_Description of the task_:
Within the records below, filter for lines carrying the word "keep" and copy them.

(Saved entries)
(** X20.  The importer followed by the assembler: the CodeWaypoints that
    [import_data] returns all carry route number 0, so that, when their
    codes resolve in the station catalog, [convert_waypoints_to_route]
    returns a Route in which every hop is the one placeholder of
    [invalid_track], whatever the path catalog holds. *)
Theorem import_data_then_convert self waypoints points self' emitted
    station_data path_data :
  import_data unicode_lower unidecode_table countries reverse distance_float
              fallback_town self waypoints points = Ok (self', emitted) ->
  Forall (resolves (codes_to_station_of iter_stations_by_codes_reverse
                                        station_data)) emitted ->
  Forall (fun cw => next_route_number cw = Some 0%Z) emitted /\
  convert_waypoints_to_route UNKNOWN iter_stations_by_codes_reverse
                             emitted station_data path_data =
  Ok {| waypoints := emitted;
        tracks_used :=
          List.map (fun _ => [invalid_track UNKNOWN (Some 0%Z)])
                   (combine emitted (tl emitted)) |}.
Proof.
  intros Himp Hres.
  assert (Hzero : Forall (fun cw => next_route_number cw = Some 0%Z) emitted).
  { unfold import_data in Himp.
    destruct (resolve_waypoints _ _ _ _ _ _ _ _) as [[s h]|e];
      [|discriminate Himp].
    simpl in Himp.
    destruct (walk distance_float h points) as [w|e] eqn:E;
      [|discriminate Himp].
    simpl in Himp. injection Himp as _ <-.
    unfold walk in E. eapply walk_from_no_route; [|exact E]. constructor. }
  split; [exact Hzero|].
  unfold convert_waypoints_to_route.
  rewrite (for_each_pair_map UNKNOWN
             (codes_to_station_of iter_stations_by_codes_reverse station_data)
             (route_number_to_path_of path_data)
             (fun _ => [invalid_track UNKNOWN (Some 0%Z)]));
    [reflexivity|].
  apply Forall_forall. intros [w w'] Hin. simpl.
  rewrite Forall_forall in Hres, Hzero.
  assert (Hw : In w emitted) by (eapply in_combine_l; eassumption).
  assert (Hw' : In w' emitted).
  { apply in_combine_r in Hin. destruct emitted; [contradiction | now right]. }
  rewrite <- (Hzero w Hw).
  apply tracks_between_no_route; auto.
Qed.

End EndToEnd.

(** ** The properties above on the catalogs of the examples *)

Section Route100More.
Import Py Stations Routes Trassenfinder Scenario.

Let cts := codes_to_station_of iter_stations_by_codes_reverse station_data.
Let rtp := route_number_to_path_of [path_100].

(** Route 100 has three Tracks, one of them electrified: the vote of X4
    is against. *)
Lemma track_from_path_majority_witness :
  get Z.eqb rtp 100%Z = Some path_100 /\
  tracks path_100 <> [] /\
  exists track,
    track_from_path 100 None (Some 7) rtp None None = Ok track /\
    electrified track =
      (List.length (filter (fun t => negb (electrified t)) (tracks path_100))
       <=? List.length (filter electrified (tracks path_100)))%nat /\
    In (kind track) (List.map kind (tracks path_100)) /\
    Routes.route_number track = Some 100%Z /\
    length track = 0 /\ from_km track = None /\ Routes.to_km track = Some 7.
Proof.
  assert (H1 : get Z.eqb rtp 100%Z = Some path_100) by reflexivity.
  assert (H2 : tracks path_100 <> []) by discriminate.
  split; [exact H1|]. split; [exact H2|].
  eapply track_from_path_majority; eassumption.
Defined.

(** The hop of the spec's scenario, counted as in X5. *)
Lemma convert_waypoints_to_route_hop_count_witness :
  let waypoints := [on_100 "KM5"; on_100 "KM12"] in
  let route := {| waypoints := waypoints;
                  tracks_used := [[track_0_6; track_6_10; track_10_15]] |} in
  convert_waypoints_to_route waypoints station_data [path_100] = Ok route /\
  Routes.waypoints route = waypoints /\
  List.length (tracks_used route) = Nat.pred (List.length waypoints).
Proof.
  intros waypoints route.
  assert (H : convert_waypoints_to_route waypoints station_data [path_100]
              = Ok route) by reflexivity.
  split; [exact H|].
  eapply convert_waypoints_to_route_hop_count; eassumption.
Defined.

(** Three waypoints without a route number, as in X6. *)
Lemma convert_waypoints_to_route_placeholders_witness :
  let waypoints := [waypoint_on None "KM0"; waypoint_on (Some 0%Z) "KM5";
                    waypoint_on None "KM12"] in
  Forall (resolves cts) waypoints /\
  Forall (fun w => next_route_number w = None \/
                   next_route_number w = Some 0%Z) waypoints /\
  convert_waypoints_to_route waypoints station_data [path_100] =
  Ok {| waypoints := waypoints;
        tracks_used :=
          List.map (fun p => [invalid_track UNKNOWN (next_route_number (fst p))])
                   (combine waypoints (tl waypoints)) |}.
Proof.
  intros waypoints.
  assert (H1 : Forall (resolves cts) waypoints)
    by (repeat constructor; vm_compute; discriminate).
  assert (H2 : Forall (fun w => next_route_number w = None \/
                                next_route_number w = Some 0%Z) waypoints)
    by (repeat constructor; simpl; auto).
  split; [exact H1|]. split; [exact H2|].
  eapply convert_waypoints_to_route_placeholders; eassumption.
Defined.

(** The hop between km 5 and km 12 and the hop back, as in X7. *)
Lemma tracks_between_by_km_symmetric_witness :
  let w := on_100 "KM5" in
  let w' := on_100 "KM12" in
  let s := station_at "KM5" (Some 5) in
  let s' := station_at "KM12" (Some 12) in
  get str_eqb cts (code w) = Some s /\
  get str_eqb cts (code w') = Some s' /\
  next_route_number w = Some 100%Z /\ next_route_number w' = Some 100%Z /\
  100%Z <> 0%Z /\
  get Z.eqb rtp 100%Z = Some path_100 /\
  km_on_route (locations_path s) 100 = [5] /\
  km_on_route (locations_path s') 100 = [12] /\
  Forall has_bounds (tracks path_100) /\
  tracks_between UNKNOWN cts rtp w w' = tracks_between UNKNOWN cts rtp w' w.
Proof.
  intros w w' s s'.
  assert (H1 : get str_eqb cts (code w) = Some s) by reflexivity.
  assert (H2 : get str_eqb cts (code w') = Some s') by reflexivity.
  assert (H3 : next_route_number w = Some 100%Z) by reflexivity.
  assert (H4 : next_route_number w' = Some 100%Z) by reflexivity.
  assert (H5 : 100%Z <> 0%Z) by discriminate.
  assert (H6 : get Z.eqb rtp 100%Z = Some path_100) by reflexivity.
  assert (H7 : km_on_route (locations_path s) 100 = [5]) by reflexivity.
  assert (H8 : km_on_route (locations_path s') 100 = [12]) by reflexivity.
  assert (H9 : Forall has_bounds (tracks path_100))
    by (repeat constructor; discriminate).
  repeat (split; [assumption|]).
  eapply tracks_between_by_km_symmetric; eassumption.
Defined.

(** The same hop, as in X8. *)
Lemma tracks_between_by_km_sound_witness :
  let w := on_100 "KM5" in
  let w' := on_100 "KM12" in
  let s := station_at "KM5" (Some 5) in
  let s' := station_at "KM12" (Some 12) in
  get str_eqb cts (code w) = Some s /\
  get str_eqb cts (code w') = Some s' /\
  next_route_number w = Some 100%Z /\
  100%Z <> 0%Z /\
  get Z.eqb rtp 100%Z = Some path_100 /\
  km_on_route (locations_path s) 100 = [5] /\
  km_on_route (locations_path s') 100 = [12] /\
  Forall has_bounds (tracks path_100) /\
  (forall t a b, In t (tracks path_100) ->
                 from_km t = Some a -> Routes.to_km t = Some b -> a <= b) /\
  exists keep ts,
    tracks_between UNKNOWN cts rtp w w' = Ok ts /\
    ts = filter keep (tracks path_100) /\
    Forall (fun t => In t (tracks path_100) /\
                     overlaps (Trassenfinder.min 5 12)
                              (Trassenfinder.max 5 12) t) ts.
Proof.
  intros w w' s s'.
  assert (H1 : get str_eqb cts (code w) = Some s) by reflexivity.
  assert (H2 : get str_eqb cts (code w') = Some s') by reflexivity.
  assert (H3 : next_route_number w = Some 100%Z) by reflexivity.
  assert (H5 : 100%Z <> 0%Z) by discriminate.
  assert (H6 : get Z.eqb rtp 100%Z = Some path_100) by reflexivity.
  assert (H7 : km_on_route (locations_path s) 100 = [5]) by reflexivity.
  assert (H8 : km_on_route (locations_path s') 100 = [12]) by reflexivity.
  assert (H9 : Forall has_bounds (tracks path_100))
    by (repeat constructor; discriminate).
  assert (H10 : forall t a b, In t (tracks path_100) ->
                              from_km t = Some a -> Routes.to_km t = Some b ->
                              a <= b).
  { intros t a b [<- | [<- | [<- | []]]] [= <-] [= <-];
      unfold Qle; simpl; lia. }
  repeat (split; [assumption|]).
  eapply tracks_between_by_km_sound; eassumption.
Defined.

(** The hop from km 5 to a station that is not on route 100, as in X9. *)
Lemma tracks_between_fallback_track_witness :
  let w := on_100 "KM5" in
  let w' := on_100 "ELSEWHERE" in
  let s := station_at "KM5" (Some 5) in
  let s' := station_at "ELSEWHERE" None in
  get str_eqb cts (code w) = Some s /\
  get str_eqb cts (code w') = Some s' /\
  next_route_number w = Some 100%Z /\
  100%Z <> 0%Z /\
  get Z.eqb rtp 100%Z = Some path_100 /\
  tracks path_100 <> [] /\
  (km_on_route (locations_path s) 100 = [] \/
   km_on_route (locations_path s') 100 = []) /\
  exists track,
    tracks_between UNKNOWN cts rtp w w' = Ok [track] /\
    Routes.route_number track = Some 100%Z /\
    length track = 0 /\
    from_km track = None /\
    Routes.to_km track =
      (if truthy (locations_path s) && truthy (locations_path s')
       then hd_error (km_on_route (locations_path s') 100) else None) /\
    electrified track =
      (List.length (filter (fun t => negb (electrified t)) (tracks path_100))
       <=? List.length (filter electrified (tracks path_100)))%nat.
Proof.
  intros w w' s s'.
  assert (H1 : get str_eqb cts (code w) = Some s) by reflexivity.
  assert (H2 : get str_eqb cts (code w') = Some s') by reflexivity.
  assert (H3 : next_route_number w = Some 100%Z) by reflexivity.
  assert (H5 : 100%Z <> 0%Z) by discriminate.
  assert (H6 : get Z.eqb rtp 100%Z = Some path_100) by reflexivity.
  assert (H7 : tracks path_100 <> []) by discriminate.
  assert (H8 : km_on_route (locations_path s) 100 = [] \/
               km_on_route (locations_path s') 100 = [])
    by (right; reflexivity).
  repeat (split; [assumption|]).
  eapply tracks_between_fallback_track; eassumption.
Defined.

_Solution to the problem_:
  exists keep ts,
    ts = filter keep (tracks path_100) /\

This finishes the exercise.